Will a 50mm lens be wider then 18-140mm?
So I have a Nikon d5200 with a 18-140mm lens and I wanna start a YouTube channel. I've looked at the Nikon 50mm lens. Will it have a wider angle then my current 18-140mm lens. If not, what will then?
The 18mm end of your 18-140mm lens is far wider than a 50mm would be!
Thing is that you don't really want anything wider than 18mm for shooting video. It'll look fine so long as you are facing the camera and not moving, but as soon as you start to move the perspective even at 18mm is going to look "odd"!
At a minimum you don't really want to be shooting video with a lens that has a focal length below 24mm, and even 30mm is going to look much better still!
You could have answered this yourself
Just set the 18-140 mm lens at 50 mm and look through the lens.
Logically if you know that 18 mm is the wide angle end of your lens, you would have seen that 50 mm is NOT a wide angle lens. In fact it is a medium telephoto lens when attached to your D5200
If you need a lens wider than 18 mm to use for establishing shots, then look at the AF-S Nikkor 10-24 mm or 12-24 mm lenses. If you do not have around $1,000 to invest in either of those lenses, the look at the wide angle zooms made by Tokina
I'm surprised that someone who owns a mid-level body like the D5200 doesn't know this, plus just by looking at your own 18-140 lens, this should be more than obvious since 50mm is in between 18 and 140mm.
But anyway, the smaller the focal length (e.g. 18mm vs 50mm) the wider the field of view. A 50mm is a normal lens (on a full-frame camera), which means that it has about the same angle of view (not taking into account peripheral vision) and it also has the about the same perspective. By this I mean the way things look is close to the human eye. As you go wide, things will look further away, and things that are close will look larger than things further away. As you go up in focal length, this perspective becomes compressed, so things look closer than they really are. This is why they're great for portraits because the compression of the perspective actually enhances the look of people's faces, while wide angle lenses will distort it and make people look bad.
Of course, you're not using a full-frame camera, so the 50mm will actually have an even narrower angle of view than when it is used on a full-frame camera. On your D5200 the 50 has the same angle of view as a 75mm lens on a full-frame camera. The depth of field that it produces, however, does not change and therefore it does not have the same DOF as a 75mm lens. The perspective doesn't change either, so you will still get the same normal, less compressed look from the 50mm than you would had you used a real 70mm lens.
In APS-H (the format of your camera) any lens with a focal length less than 33mm is considered to be wide angle. 33mm is a "normal" lens on Nikon's APS-H format. Anything shorter than 33mm is now wide angle and anything longer is telephoto.
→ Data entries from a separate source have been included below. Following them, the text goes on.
(* ===== verification/Kahn.v ===== *)
(** * Kahn's algorithm

    The step the wave planner ([src/fleet/wave.rs]) and the fix-plan sorter
    ([src/cli/plan/topo_sort.rs]) share: when a node is placed, the in-degree of
    each of its dependents is decremented, and a dependent whose in-degree
    becomes 0 joins the queue.  In-degrees are [usize]: the decrement is checked
    or wraps with the build profile.

    The graph is the list of its edges [(dependency, dependent)], with
    multiplicity.  [kahn_inv] relates the in-degree map to the edges whose source
    has not been placed; from it follow that no decrement underflows, that a node
    is queued once, and that it is queued after its dependencies. *)
From stdpp Require Import base gmap strings list.
From Stdlib Require Import ZArith Lia.
From S2P Require Import Prelude.

Abbreviation deg_map := (gmap string Z).
Abbreviation adj_map := (gmap string (list string)).

(** [if let Some(deg) = in_degree.get_mut(v)] and its body. *)
Definition decrement (oc : bool) (st : deg_map * list string) (v : string)
    : outcome Empty_set (deg_map * list string) :=
  let '(deg, next) := st in
  match deg !! v with
  | None => Ok st
  | Some d =>
      d ← u_arith oc 64 (d - 1);
      mret (<[v := d]> deg, if (d =? 0)%Z then next ++ [v] else next)
  end.

(** the loop over the dependents of a placed node. *)
Definition release (oc : bool) (adj : adj_map) (st : deg_map * list string) (u : string)
    : outcome Empty_set (deg_map * list string) :=
  outcome_foldl (decrement oc) st (default [] (adj !! u)).

(** [map.entry(k).or_default().push(x)]. *)
Definition push_entry (m : adj_map) (k x : string) : adj_map :=
  <[k := default [] (m !! k) ++ [x]]> m.

(** the nodes of in-degree 0, in the iteration order of the map. *)
Definition zero_nodes (iter : deg_map → list (string * Z)) (deg : deg_map) : list string :=
  map fst (List.filter (fun x => (x.2 =? 0)%Z) (iter deg)).

(** ** Building the maps *)
Lemma list_to_set_size_le (l : list string) : size (list_to_set l : gset string) ≤ length l.
Proof.
  induction l as [|x l IH]; [done|]. cbn [list_to_set length].
  rewrite size_union_alt, size_singleton.
  assert (size ((list_to_set l : gset string) ∖ {[x]}) ≤ size (list_to_set l : gset string)).
  { apply subseteq_size. set_solver. }
  lia.
Qed.

Lemma foldl_flat_map {A B C} (f : C → B → C) (g : A → list B) l c :
  foldl f c (List.flat_map g l) = foldl (fun c x => foldl f c (g x)) c l.
Proof. revert c. induction l as [|x l IH]; intros c; [done|]. cbn. by rewrite foldl_app, IH. Qed.

Lemma foldl_map' {A B C} (f : C → B → C) (g : A → B) l c :
  foldl f c (map g l) = foldl (fun c x => f c (g x)) c l.
Proof. revert c. induction l as [|x l IH]; intros c; [done|]. cbn. by rewrite IH. Qed.

Lemma foldl_ext' {A B} (f g : A → B → A) l a :
  (∀ a x, x ∈ l → f a x = g a x) → foldl f a l = foldl g a l.
Proof.
  revert a. induction l as [|x l IH]; intros a H; [done|]. cbn.
  rewrite H by (by left). apply IH. intros. apply H. by right.
Qed.

Lemma push_entry_lookup adj k x u :
  default [] (push_entry adj k x !! u) =
  default [] (adj !! u) ++ if decide (k = u) then [x] else [].
Proof.
  unfold push_entry. destruct (decide (k = u)) as [->|Hne].
  - by rewrite lookup_insert_eq.
  - by rewrite lookup_insert_ne, app_nil_r.
Qed.

Section zero_nodes.
Context (iter : deg_map → list (string * Z)).
(** [HashMap::iter]: every entry once, in arbitrary order. *)
Hypothesis iter_ok : ∀ deg, iter deg ≡ₚ map_to_list deg.

Lemma elem_of_zero_nodes deg v : v ∈ zero_nodes iter deg ↔ deg !! v = Some 0%Z.
Proof.
  unfold zero_nodes. rewrite list_elem_of_fmap. setoid_rewrite elem_of_filterb. split.
  - intros ([x d] & -> & Hin & Hd). cbn in *. apply Z.eqb_eq in Hd as ->.
    rewrite iter_ok in Hin. by apply elem_of_map_to_list in Hin.
  - intros H. exists (v, 0%Z). split; [done|]. split; [|done].
    rewrite iter_ok. by apply elem_of_map_to_list.
Qed.

Lemma NoDup_zero_nodes deg : NoDup (zero_nodes iter deg).
Proof.
  unfold zero_nodes. assert (NoDup (iter deg).*1) as Hn.
  { rewrite iter_ok. apply NoDup_fst_map_to_list. }
  induction (iter deg) as [|[x d] l IH]; cbn in *; [constructor|].
  apply NoDup_cons in Hn as [Hx Hn]. specialize (IH Hn). destruct (d =? 0)%Z; [|done].
  cbn. constructor; [|done]. rewrite list_elem_of_fmap. intros ([y e] & -> & Hy).
  apply elem_of_filterb in Hy as [Hy _]. apply Hx, list_elem_of_fmap. by exists (y, e).
Qed.
End zero_nodes.

(** ** The graph *)
Section graph.
Context (E : list (string * string)).

Definition targets (u : string) : list string :=
  snd <$> filter (fun e => e.1 = u) E.
(** edges into [v] from a node not in [done]. *)
Definition unmet (done : list string) (v : string) : nat :=
  length (filter (fun e => e.2 = v ∧ e.1 ∉ done) E).
Definition count (v : string) (l : list string) : nat := length (filter (fun x => x = v) l).

Lemma unmet_le done v : unmet done v ≤ length E.
Proof. apply length_filter. Qed.

Lemma unmet_zero done v : unmet done v = 0 ↔ ∀ x, (x, v) ∈ E → x ∈ done.
Proof.
  unfold unmet. rewrite length_zero_iff_nil. split.
  - intros Hf x Hx. destruct (decide (x ∈ done)) as [|Hn]; [done|].
    assert ((x, v) ∈ filter (fun e => e.2 = v ∧ e.1 ∉ done) E) as Hin
      by (by apply list_elem_of_filter).
    rewrite Hf in Hin. by apply not_elem_of_nil in Hin.
  - intros H. destruct (filter _ E) as [|[x y] l] eqn:Ef; [done|]. exfalso.
    assert ((x, y) ∈ filter (fun e => e.2 = v ∧ e.1 ∉ done) E) as Hin
      by (rewrite Ef; apply elem_of_cons; by left).
    apply list_elem_of_filter in Hin as [[Hy Hn] Hin]. cbn in *. subst y. by apply Hn, H.
Qed.

Lemma unmet_place done u v :
  u ∉ done → unmet done v = unmet (done ++ [u]) v + count v (targets u).
Proof.
  intros Hu. unfold unmet, count, targets. induction E as [|[x y] E' IH]; [done|].
  rewrite !filter_cons. cbn [fst snd]. destruct (decide (x = u)) as [->|Hx].
  - rewrite (decide_False (P := y = v ∧ u ∉ done ++ [u])) by set_solver.
    cbn [fmap list_fmap snd]. rewrite filter_cons. destruct (decide (y = v)) as [->|Hy].
    + rewrite decide_True by done. cbn. lia.
    + rewrite decide_False by tauto. done.
  - destruct (decide (y = v ∧ x ∉ done)) as [H|H].
    + rewrite decide_True by set_solver. cbn. lia.
    + rewrite decide_False by set_solver. done.
Qed.

(** the adjacency lists built from the edges, in their order. *)
Lemma adj_of_edges adj u :
  (∀ v, default [] (adj !! v) = []) →
  default [] (foldl (fun adj e => push_entry adj e.1 e.2) adj E !! u) = targets u.
Proof.
  intros H0. unfold targets. induction E as [|[x y] E' IH] using rev_ind; [apply H0|].
  rewrite foldl_app. cbn [foldl]. rewrite push_entry_lookup, IH, filter_app, fmap_app.
  f_equal. rewrite filter_cons. cbn [fst snd]. by destruct (decide (x = u)).
Qed.

(** ** Releasing one node *)
Lemma count_cons v x l : count v (x :: l) = (if decide (x = v) then 1 else 0) + count v l.
Proof. unfold count. rewrite filter_cons. by destruct (decide (x = v)). Qed.

Lemma decrement_all oc es : ∀ deg next,
  (∀ v d, deg !! v = Some d → Z.of_nat (count v es) ≤ d < 2 ^ 64)%Z →
  ∃ new, NoDup new ∧
    (∀ v, v ∈ new ↔ ∃ d, deg !! v = Some d ∧ d = Z.of_nat (count v es) ∧ 0 < count v es) ∧
    ∃ deg', outcome_foldl (decrement oc) (deg, next) es = Ok (deg', next ++ new) ∧
      ∀ v, deg' !! v = (fun d => d - Z.of_nat (count v es))%Z <$> deg !! v.
Proof.
  induction es as [|x es IH]; intros deg next Hd.
  { exists []. split; [constructor|]. split.
    - intros v. split; [intros H; by apply not_elem_of_nil in H|cbn; lia || naive_solver lia].
    - exists deg. split; [by rewrite app_nil_r|]. intros v. destruct (deg !! v); cbn; [|done].
      f_equal. lia. }
  cbn [outcome_foldl decrement]. destruct (deg !! x) as [d|] eqn:Hx.
  - pose proof (Hd x d Hx) as Hdx. rewrite count_cons, decide_True in Hdx by done.
    rewrite u_arith_in_range by (unfold in_u; lia). cbn [mbind outcome_bind mret outcome_ret].
    edestruct (IH (<[x := (d - 1)%Z]> deg)
      (if (d - 1 =? 0)%Z then next ++ [x] else next)) as (new & Hnd & Hnew & deg' & Hf & Hdeg').
    { intros v e He. apply lookup_insert_Some in He as [[<- <-]|[Hne He]]; [lia|].
      specialize (Hd v e He). rewrite count_cons, decide_False in Hd by done. lia. }
    exists ((if (d - 1 =? 0)%Z then [x] else []) ++ new). split; [|split].
    + destruct (Z.eqb_spec (d - 1) 0) as [Hz|]; [|done]. cbn. constructor; [|done].
      rewrite Hnew, lookup_insert_eq. intros (d' & [= <-] & Hc & ?). lia.
    + intros v. rewrite elem_of_app, Hnew, count_cons.
      destruct (decide (x = v)) as [<-|Hne].
      * rewrite lookup_insert_eq, Hx. destruct (Z.eqb_spec (d - 1) 0) as [Hz|Hz].
        -- split; [|intros _; left; by apply list_elem_of_singleton].
           intros _. exists d. split; [done|]. lia.
        -- split; [intros [H|(e & [= <-] & ? & ?)]; [by apply not_elem_of_nil in H|]|].
           ++ exists d. split; [done|]. lia.
           ++ intros (e & [= <-] & ? & ?). right. exists (d - 1)%Z. split; [done|]. lia.
      * rewrite lookup_insert_ne by done. cbn [Nat.add]. split; [|by right].
        intros [H|H]; [|done]. destruct (d - 1 =? 0)%Z; [|by apply not_elem_of_nil in H].
        apply list_elem_of_singleton in H. congruence.
    + exists deg'. split; [rewrite Hf; destruct (d - 1 =? 0)%Z; by rewrite <-?app_assoc|].
      intros v. rewrite Hdeg', count_cons. destruct (decide (x = v)) as [<-|Hne].
      * rewrite lookup_insert_eq, Hx. cbn. f_equal. lia.
      * by rewrite lookup_insert_ne.
  - destruct (IH deg next) as (new & Hnd & Hnew & deg' & Hf & Hdeg').
    { intros v e He. specialize (Hd v e He). rewrite count_cons in Hd. lia. }
    cbn [mbind outcome_bind]. exists new. split; [done|]. split.
    + intros v. rewrite Hnew, count_cons. destruct (decide (x = v)) as [<-|]; [|done].
      rewrite Hx. naive_solver.
    + exists deg'. split; [done|]. intros v. rewrite Hdeg', count_cons.
      destruct (decide (x = v)) as [<-|]; [by rewrite Hx|done].
Qed.

(** ** The invariant

    [placed] are the nodes already placed, [queue] those waiting; the map holds
    for every known node the number of its unmet edges, and the nodes with none
    are exactly the placed and the waiting ones. *)
Record kahn_inv (deg : deg_map) (placed queue : list string) : Prop := mk_kahn_inv {
  ki_nodup : NoDup (placed ++ queue);
  ki_deg : ∀ v d, deg !! v = Some d → d = Z.of_nat (unmet placed v);
  ki_ready : ∀ v, v ∈ placed ++ queue ↔ deg !! v = Some 0%Z
}.

Lemma kahn_inv_queue deg placed q q' :
  q ≡ₚ q' → kahn_inv deg placed q → kahn_inv deg placed q'.
Proof.
  intros Hq [Hn Hd Hr]. split; [by rewrite <-Hq|done|]. intros v. by rewrite <-Hq.
Qed.

Lemma kahn_inv_init iter deg :
  (∀ deg, iter deg ≡ₚ map_to_list deg) →
  (∀ v d, deg !! v = Some d → d = Z.of_nat (unmet [] v)) →
  kahn_inv deg [] (zero_nodes iter deg).
Proof.
  intros Hit Hd. split; [by apply NoDup_zero_nodes|done|].
  intros v. by apply elem_of_zero_nodes.
Qed.

Context (oc : bool) (adj : adj_map).
Hypothesis adj_ok : ∀ u, default [] (adj !! u) = targets u.
Hypothesis edges_usize : (Z.of_nat (length E) < 2 ^ 64)%Z.

Lemma release_inv deg placed q next u :
  kahn_inv deg placed (u :: q) →
  ∃ deg' new, release oc adj (deg, next) u = Ok (deg', next ++ new) ∧
    kahn_inv deg' (placed ++ [u]) (q ++ new) ∧ dom deg' = dom deg ∧
    ∀ v, v ∈ new → (u, v) ∈ E.
Proof.
  intros [Hn Hd Hr]. assert (u ∉ placed) as Hu.
  { apply NoDup_app in Hn as (_ & Hn & _). intros Hin. by eapply Hn; [|by left]. }
  pose proof (fun v => unmet_place placed u v Hu) as Hp.
  destruct (decrement_all oc (targets u) deg next) as (new & Hnew & Hmem & deg' & Hf & Hdeg').
  { intros v d Hv. pose proof (Hd v d Hv) as ->. pose proof (Hp v).
    pose proof (unmet_le placed v). lia. }
  assert (∀ v, v ∈ new → v ∉ placed ++ u :: q) as Hfresh.
  { intros v Hv Hin. apply Hmem in Hv as (d & Hdv & Hc & Hpos). apply Hr in Hin.
    rewrite Hin in Hdv. injection Hdv as <-. lia. }
  exists deg', new. unfold release. rewrite adj_ok. split; [done|]. split; [|split].
  - assert (placed ++ u :: q ≡ₚ (placed ++ [u]) ++ q) as Hperm by (by rewrite <-app_assoc).
    split.
    + rewrite app_assoc. apply NoDup_app. split; [by rewrite <-app_assoc|].
      split; [|done]. intros v Hin Hv. apply (Hfresh v Hv). by rewrite Hperm.
    + intros v d Hv. rewrite Hdeg' in Hv. apply fmap_Some in Hv as (d0 & Hv & ->).
      pose proof (Hd v d0 Hv). pose proof (Hp v). lia.
    + intros v. rewrite app_assoc, elem_of_app, <-Hperm, Hr, Hmem, Hdeg'. split.
      * intros [Hv|(d & Hv & -> & _)]; rewrite Hv; cbn; f_equal; [|lia].
        pose proof (Hd v 0%Z Hv). pose proof (Hp v). lia.
      * intros Hv. apply fmap_Some in Hv as (d & Hv & Hz). pose proof (Hd v d Hv) as Hdv.
        destruct (decide (count v (targets u) = 0)) as [H0|H0]; [left|right].
        -- rewrite Hv. f_equal. lia.
        -- exists d. split; [done|]. lia.
  - apply set_eq. intros v. rewrite !elem_of_dom, Hdeg'. by rewrite fmap_is_Some.
  - intros v Hv. apply Hmem in Hv as (_ & _ & _ & Hpos). unfold count in Hpos.
    destruct (filter _ (targets u)) as [|y l] eqn:Ef; [cbn in Hpos; lia|].
    assert (y ∈ filter (fun x => x = v) (targets u)) as Hy
      by (rewrite Ef; apply elem_of_cons; by left).
    apply list_elem_of_filter in Hy as [-> Hy]. unfold targets in Hy.
    apply list_elem_of_fmap in Hy as ([x y] & -> & Hy).
    by apply list_elem_of_filter in Hy as [<- Hy].
Qed.

Lemma release_all_inv fs : ∀ deg placed next,
  kahn_inv deg placed (fs ++ next) →
  ∃ deg' new, outcome_foldl (release oc adj) (deg, next) fs = Ok (deg', next ++ new) ∧
    kahn_inv deg' (placed ++ fs) (next ++ new) ∧ dom deg' = dom deg ∧
    ∀ v, v ∈ new → ∃ u, u ∈ fs ∧ (u, v) ∈ E.
Proof.
  induction fs as [|u fs IH]; intros deg placed next Hi.
  { exists deg, []. rewrite !app_nil_r. split; [done|]. split; [done|]. split; [done|].
    intros v Hv. by apply not_elem_of_nil in Hv. }
  destruct (release_inv deg placed (fs ++ next) next u Hi)
    as (deg1 & new1 & Hr & Hi1 & Hdom1 & He1).
  destruct (IH deg1 (placed ++ [u]) (next ++ new1)) as (deg2 & new2 & Hf & Hi2 & Hdom2 & He2).
  { by rewrite app_assoc. }
  exists deg2, (new1 ++ new2). cbn [outcome_foldl]. rewrite Hr.
  cbn [mbind outcome_bind]. rewrite Hf, <-!app_assoc in *. split; [done|].
  split; [done|]. split; [congruence|]. intros v Hv.
  apply elem_of_app in Hv as [Hv|Hv].
  - exists u. split; [by left|by apply He1].
  - destruct (He2 v Hv) as (x & Hx & He). exists x. split; [by right|done].
Qed.

(** ** What the order means *)
Lemma kahn_inv_closed deg placed q v x :
  kahn_inv deg placed q → v ∈ placed ++ q → (x, v) ∈ E → x ∈ placed.
Proof.
  intros [_ Hd Hr] Hv Hx. apply Hr in Hv. pose proof (Hd v 0%Z Hv) as H0.
  apply (proj1 (unmet_zero placed v)); [lia|done].
Qed.

Lemma kahn_inv_stuck deg placed v :
  kahn_inv deg placed [] → v ∈ dom deg → v ∉ placed → ∃ x, (x, v) ∈ E ∧ x ∉ placed.
Proof.
  intros [_ Hd Hr] Hv Hn. apply elem_of_dom in Hv as [d Hv].
  assert (unmet placed v ≠ 0) as Hu.
  { intros H0. apply Hn. rewrite app_nil_r in Hr. apply Hr. rewrite Hv. f_equal.
    pose proof (Hd v d Hv). lia. }
  unfold unmet in Hu. destruct (filter _ E) as [|[x y] l] eqn:Ef; [done|].
  assert ((x, y) ∈ filter (fun e => e.2 = v ∧ e.1 ∉ placed) E) as Hin
    by (rewrite Ef; apply elem_of_cons; by left).
  apply list_elem_of_filter in Hin as [[Hy Hx] Hin]. cbn in *. subst y. by exists x.
Qed.

Lemma kahn_inv_size deg placed q :
  kahn_inv deg placed q → length placed + length q ≤ size (dom deg).
Proof.
  intros [Hn _ Hr]. rewrite <-length_app.
  rewrite <-(size_list_to_set (C := gset string)) by done.
  apply subseteq_size. intros v Hv. apply elem_of_list_to_set in Hv.
  apply elem_of_dom. exists 0%Z. by apply Hr.
Qed.
End graph.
To see the perspective change among the different focal lengths, check this link out: http://gizmodo.com/...retty-face
Hmm, let's see, is the number 50 smaller than the number 18? Well, no it is not!
No!
Set your 18-140 at the 50mm mark - that is what the 50mm lens will be like.
18 is much wider than 50, which is much wider than 140.
In other words, you will have a 50 mm lens if you set the zoom on your 18 - 140 to the correct point.
50mm is included in 18-140mm. See for yourself.
Just think about your question. If 18mm represents the smallest in terms of "mm" That "mm" is also the widest angle of view from the lens. Therefore 18mm is smaller than 50mm. So 50mm is certainly NOT the smallest "mm" of the zoom length. Lets deduct 55mm from 140mm and the answer here is 95mm and 55mm goes into 95mm just short of two times. So you could say that 50mm is a little more than 1/3 the length of a 18-140mm lens. Then you ask what will be a wider angle lens than the 18mm. If your brand camera maks a 15mm lens THAT would be wider than an 18mm lens or the 18mm end of your zoom lens. But I think you also want a lens that accepts light faster or is more sensitive like a 50mm f/1.8 or 50mm f/1.4 lens. But in my experience there are NOT many or if any lenses which are faster than f/3. Or f/4.